* _Given data_
* * *

(* ===== verification/MemoryMap.v ===== *)
(** * Memory map operations: [Library/OcMemoryLib/MemoryMap.c] and the counters of
    [MemoryAlloc.c]

    A memory map buffer is a sequence of slots of [DescriptorSize] bytes: the
    40 bytes of the [EFI_MEMORY_DESCRIPTOR] and the bytes the firmware appends.
    A descriptor pointer is its byte offset from the start of the buffer. The
    theorems relate sorting, joining, deduplication and updates to operations on
    the list of descriptors. Addresses and sizes are those of a 64-bit build. *)
From stdpp Require Import strings sorting.
From S2P Require Import Prelude.

Module MemoryMap.

(** ** Data *)

(** [EFI_MEMORY_TYPE] of the UEFI specification; the field is a 32-bit word. *)
Definition EfiReservedMemoryType : Z := 0.
Definition EfiLoaderCode : Z := 1.
Definition EfiLoaderData : Z := 2.
Definition EfiBootServicesCode : Z := 3.
Definition EfiBootServicesData : Z := 4.
Definition EfiRuntimeServicesCode : Z := 5.
Definition EfiRuntimeServicesData : Z := 6.
Definition EfiConventionalMemory : Z := 7.
Definition EfiUnusableMemory : Z := 8.
Definition EfiACPIReclaimMemory : Z := 9.
Definition EfiACPIMemoryNVS : Z := 10.
Definition EfiMemoryMappedIO : Z := 11.
Definition EfiMemoryMappedIOPortSpace : Z := 12.
Definition EfiPalCode : Z := 13.
Definition EfiPersistentMemory : Z := 14.

Definition EFI_MEMORY_XP : Z := 0x4000.
Definition EFI_MEMORY_RO : Z := 0x20000.
Definition EFI_MEMORY_RUNTIME : Z := 2 ^ 63.

Record EFI_MEMORY_DESCRIPTOR : Set := MemDesc {
  Type_ : Z;
  PhysicalStart : Z;
  VirtualStart : Z;
  NumberOfPages : Z;
  Attribute_ : Z
}.

(** A slot of the buffer: the descriptor and the rest of the [DescriptorSize]
    bytes. *)
Record slot : Set := Slot { Desc : EFI_MEMORY_DESCRIPTOR; Ext : list Z }.

#[export] Instance desc_eq_dec : EqDecision EFI_MEMORY_DESCRIPTOR.
Proof. solve_decision. Defined.
#[export] Instance slot_eq_dec : EqDecision slot.
Proof. solve_decision. Defined.

Definition set_Type (d : EFI_MEMORY_DESCRIPTOR) (t : Z) :=
  MemDesc t (PhysicalStart d) (VirtualStart d) (NumberOfPages d) (Attribute_ d).
Definition set_PhysicalStart (d : EFI_MEMORY_DESCRIPTOR) (p : Z) :=
  MemDesc (Type_ d) p (VirtualStart d) (NumberOfPages d) (Attribute_ d).
Definition set_NumberOfPages (d : EFI_MEMORY_DESCRIPTOR) (n : Z) :=
  MemDesc (Type_ d) (PhysicalStart d) (VirtualStart d) n (Attribute_ d).
Definition set_Attribute (d : EFI_MEMORY_DESCRIPTOR) (a : Z) :=
  MemDesc (Type_ d) (PhysicalStart d) (VirtualStart d) (NumberOfPages d) a.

* * *

* _Task requirements_
Everything in the records must be returned exactly.

* _Task output_
(* ===== verification/MemoryMap.v ===== *)
(** * Memory map operations: [Library/OcMemoryLib/MemoryMap.c] and the counters of
    [MemoryAlloc.c]

    A memory map buffer is a sequence of slots of [DescriptorSize] bytes: the
    40 bytes of the [EFI_MEMORY_DESCRIPTOR] and the bytes the firmware appends.
    A descriptor pointer is its byte offset from the start of the buffer. The
    theorems relate sorting, joining, deduplication and updates to operations on
    the list of descriptors. Addresses and sizes are those of a 64-bit build. *)
From stdpp Require Import strings sorting.
From S2P Require Import Prelude.

Module MemoryMap.

(** ** Data *)

(** [EFI_MEMORY_TYPE] of the UEFI specification; the field is a 32-bit word. *)
Definition EfiReservedMemoryType : Z := 0.
Definition EfiLoaderCode : Z := 1.
Definition EfiLoaderData : Z := 2.
Definition EfiBootServicesCode : Z := 3.
Definition EfiBootServicesData : Z := 4.
Definition EfiRuntimeServicesCode : Z := 5.
Definition EfiRuntimeServicesData : Z := 6.
Definition EfiConventionalMemory : Z := 7.
Definition EfiUnusableMemory : Z := 8.
Definition EfiACPIReclaimMemory : Z := 9.
Definition EfiACPIMemoryNVS : Z := 10.
Definition EfiMemoryMappedIO : Z := 11.
Definition EfiMemoryMappedIOPortSpace : Z := 12.
Definition EfiPalCode : Z := 13.
Definition EfiPersistentMemory : Z := 14.

Definition EFI_MEMORY_XP : Z := 0x4000.
Definition EFI_MEMORY_RO : Z := 0x20000.
Definition EFI_MEMORY_RUNTIME : Z := 2 ^ 63.

Record EFI_MEMORY_DESCRIPTOR : Set := MemDesc {
  Type_ : Z;
  PhysicalStart : Z;
  VirtualStart : Z;
  NumberOfPages : Z;
  Attribute_ : Z
}.

(** A slot of the buffer: the descriptor and the rest of the [DescriptorSize]
    bytes. *)
Record slot : Set := Slot { Desc : EFI_MEMORY_DESCRIPTOR; Ext : list Z }.

#[export] Instance desc_eq_dec : EqDecision EFI_MEMORY_DESCRIPTOR.
Proof. solve_decision. Defined.
#[export] Instance slot_eq_dec : EqDecision slot.
Proof. solve_decision. Defined.

Definition set_Type (d : EFI_MEMORY_DESCRIPTOR) (t : Z) :=
  MemDesc t (PhysicalStart d) (VirtualStart d) (NumberOfPages d) (Attribute_ d).
Definition set_PhysicalStart (d : EFI_MEMORY_DESCRIPTOR) (p : Z) :=
  MemDesc (Type_ d) p (VirtualStart d) (NumberOfPages d) (Attribute_ d).
Definition set_NumberOfPages (d : EFI_MEMORY_DESCRIPTOR) (n : Z) :=
  MemDesc (Type_ d) (PhysicalStart d) (VirtualStart d) n (Attribute_ d).
Definition set_Attribute (d : EFI_MEMORY_DESCRIPTOR) (a : Z) :=
  MemDesc (Type_ d) (PhysicalStart d) (VirtualStart d) (NumberOfPages d) a.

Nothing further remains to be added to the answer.